▸ WHAT TO WORK ON: What lines of the data below hold the string "Type"? Copy each one.

▸ ENTRIES SUPPLIED:
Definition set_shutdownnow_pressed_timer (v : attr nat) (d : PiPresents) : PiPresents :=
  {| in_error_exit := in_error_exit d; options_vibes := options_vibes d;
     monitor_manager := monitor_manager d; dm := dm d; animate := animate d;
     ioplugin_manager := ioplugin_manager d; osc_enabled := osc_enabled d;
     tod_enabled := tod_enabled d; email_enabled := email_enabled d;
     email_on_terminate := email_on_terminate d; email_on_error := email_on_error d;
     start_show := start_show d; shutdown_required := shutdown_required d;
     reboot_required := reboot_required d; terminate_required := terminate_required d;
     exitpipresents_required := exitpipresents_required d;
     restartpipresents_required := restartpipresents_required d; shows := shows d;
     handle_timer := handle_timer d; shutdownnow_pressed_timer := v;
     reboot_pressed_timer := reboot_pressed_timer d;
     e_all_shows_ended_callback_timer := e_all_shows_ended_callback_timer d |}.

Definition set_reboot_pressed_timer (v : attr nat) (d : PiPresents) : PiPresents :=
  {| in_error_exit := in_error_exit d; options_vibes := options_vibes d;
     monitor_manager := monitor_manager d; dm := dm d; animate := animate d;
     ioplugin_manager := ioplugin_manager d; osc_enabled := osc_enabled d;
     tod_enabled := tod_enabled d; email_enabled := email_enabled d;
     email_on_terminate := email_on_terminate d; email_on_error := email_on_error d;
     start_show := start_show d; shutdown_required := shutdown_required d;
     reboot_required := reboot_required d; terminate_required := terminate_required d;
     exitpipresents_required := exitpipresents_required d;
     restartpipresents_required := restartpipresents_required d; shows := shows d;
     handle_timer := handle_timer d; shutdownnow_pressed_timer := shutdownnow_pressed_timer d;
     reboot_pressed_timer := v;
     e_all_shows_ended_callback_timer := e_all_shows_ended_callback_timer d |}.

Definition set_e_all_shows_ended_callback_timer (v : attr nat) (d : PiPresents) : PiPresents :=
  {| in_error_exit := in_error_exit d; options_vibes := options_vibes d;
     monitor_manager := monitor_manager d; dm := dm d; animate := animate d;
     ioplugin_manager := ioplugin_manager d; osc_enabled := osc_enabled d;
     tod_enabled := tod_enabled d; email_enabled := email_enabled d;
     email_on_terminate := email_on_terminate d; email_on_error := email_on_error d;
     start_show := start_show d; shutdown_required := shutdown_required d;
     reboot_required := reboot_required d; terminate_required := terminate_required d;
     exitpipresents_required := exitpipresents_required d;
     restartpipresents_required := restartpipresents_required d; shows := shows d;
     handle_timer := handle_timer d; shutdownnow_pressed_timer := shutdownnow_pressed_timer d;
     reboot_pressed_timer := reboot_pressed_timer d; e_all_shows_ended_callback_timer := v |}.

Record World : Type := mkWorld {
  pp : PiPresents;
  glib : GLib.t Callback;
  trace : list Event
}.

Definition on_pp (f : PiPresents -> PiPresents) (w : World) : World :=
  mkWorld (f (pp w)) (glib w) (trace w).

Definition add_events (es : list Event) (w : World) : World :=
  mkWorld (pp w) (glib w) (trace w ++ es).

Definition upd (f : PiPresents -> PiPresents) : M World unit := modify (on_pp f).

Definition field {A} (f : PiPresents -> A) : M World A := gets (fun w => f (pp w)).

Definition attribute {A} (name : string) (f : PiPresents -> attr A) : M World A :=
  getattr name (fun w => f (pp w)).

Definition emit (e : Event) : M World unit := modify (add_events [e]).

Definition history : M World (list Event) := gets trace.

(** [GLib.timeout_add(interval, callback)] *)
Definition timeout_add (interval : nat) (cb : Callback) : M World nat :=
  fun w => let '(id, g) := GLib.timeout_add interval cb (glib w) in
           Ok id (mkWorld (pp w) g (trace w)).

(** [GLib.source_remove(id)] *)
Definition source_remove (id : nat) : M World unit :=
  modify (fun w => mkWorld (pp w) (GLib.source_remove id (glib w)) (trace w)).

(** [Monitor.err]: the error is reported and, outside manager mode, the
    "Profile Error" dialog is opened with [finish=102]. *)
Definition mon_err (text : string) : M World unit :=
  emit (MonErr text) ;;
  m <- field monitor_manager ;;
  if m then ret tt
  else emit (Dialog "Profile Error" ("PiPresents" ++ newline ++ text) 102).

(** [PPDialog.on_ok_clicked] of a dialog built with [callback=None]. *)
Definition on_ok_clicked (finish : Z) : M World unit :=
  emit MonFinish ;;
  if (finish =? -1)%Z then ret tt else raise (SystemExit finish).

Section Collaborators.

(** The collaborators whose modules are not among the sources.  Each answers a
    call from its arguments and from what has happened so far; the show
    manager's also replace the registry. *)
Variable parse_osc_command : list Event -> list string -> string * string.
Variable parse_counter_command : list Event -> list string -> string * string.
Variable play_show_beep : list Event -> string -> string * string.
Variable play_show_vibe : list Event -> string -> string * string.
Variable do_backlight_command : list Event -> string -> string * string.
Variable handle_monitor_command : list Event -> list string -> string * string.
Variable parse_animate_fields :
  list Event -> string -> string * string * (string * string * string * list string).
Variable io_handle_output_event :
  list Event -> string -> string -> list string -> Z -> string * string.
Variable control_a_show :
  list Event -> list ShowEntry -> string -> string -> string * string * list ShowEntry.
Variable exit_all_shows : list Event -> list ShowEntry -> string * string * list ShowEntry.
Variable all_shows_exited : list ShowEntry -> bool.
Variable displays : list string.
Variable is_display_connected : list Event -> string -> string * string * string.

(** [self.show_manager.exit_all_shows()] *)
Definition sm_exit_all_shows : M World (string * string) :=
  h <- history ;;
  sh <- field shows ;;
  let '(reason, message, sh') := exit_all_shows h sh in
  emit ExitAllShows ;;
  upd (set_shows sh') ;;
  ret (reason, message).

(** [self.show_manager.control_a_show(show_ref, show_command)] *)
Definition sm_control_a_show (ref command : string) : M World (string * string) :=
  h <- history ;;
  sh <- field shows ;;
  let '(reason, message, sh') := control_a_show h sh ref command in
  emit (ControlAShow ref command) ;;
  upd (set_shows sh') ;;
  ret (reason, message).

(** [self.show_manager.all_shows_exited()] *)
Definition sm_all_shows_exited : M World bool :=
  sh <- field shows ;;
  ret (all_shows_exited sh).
==
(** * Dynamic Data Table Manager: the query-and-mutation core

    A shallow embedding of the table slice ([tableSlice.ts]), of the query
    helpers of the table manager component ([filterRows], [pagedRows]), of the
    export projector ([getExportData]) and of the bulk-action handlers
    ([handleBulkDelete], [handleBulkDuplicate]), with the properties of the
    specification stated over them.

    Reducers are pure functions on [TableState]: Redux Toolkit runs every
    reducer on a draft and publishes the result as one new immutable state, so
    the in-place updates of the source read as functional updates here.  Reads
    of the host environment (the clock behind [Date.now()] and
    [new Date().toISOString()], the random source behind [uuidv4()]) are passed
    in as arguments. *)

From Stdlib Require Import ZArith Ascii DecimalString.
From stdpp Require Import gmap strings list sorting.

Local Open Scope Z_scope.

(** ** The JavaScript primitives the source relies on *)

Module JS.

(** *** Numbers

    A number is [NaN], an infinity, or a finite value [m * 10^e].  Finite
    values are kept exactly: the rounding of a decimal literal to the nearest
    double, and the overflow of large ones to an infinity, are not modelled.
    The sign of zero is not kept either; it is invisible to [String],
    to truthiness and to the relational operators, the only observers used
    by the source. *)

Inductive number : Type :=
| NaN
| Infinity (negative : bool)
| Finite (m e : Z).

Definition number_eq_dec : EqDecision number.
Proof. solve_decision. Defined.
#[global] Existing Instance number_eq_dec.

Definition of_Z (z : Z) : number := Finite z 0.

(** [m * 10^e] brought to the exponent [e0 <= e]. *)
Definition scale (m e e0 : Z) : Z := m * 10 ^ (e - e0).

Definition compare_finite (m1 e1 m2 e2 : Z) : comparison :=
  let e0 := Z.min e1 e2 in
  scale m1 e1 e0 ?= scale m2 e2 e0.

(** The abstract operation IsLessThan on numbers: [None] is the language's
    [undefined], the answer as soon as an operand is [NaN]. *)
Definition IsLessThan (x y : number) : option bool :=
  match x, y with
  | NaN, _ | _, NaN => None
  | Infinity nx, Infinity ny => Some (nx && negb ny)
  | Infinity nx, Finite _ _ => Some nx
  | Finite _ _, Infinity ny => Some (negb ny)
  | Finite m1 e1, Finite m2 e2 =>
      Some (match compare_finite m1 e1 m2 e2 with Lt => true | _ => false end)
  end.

▸ EXPECTED ANSWER:
Record World : Type := mkWorld {
Inductive number : Type :=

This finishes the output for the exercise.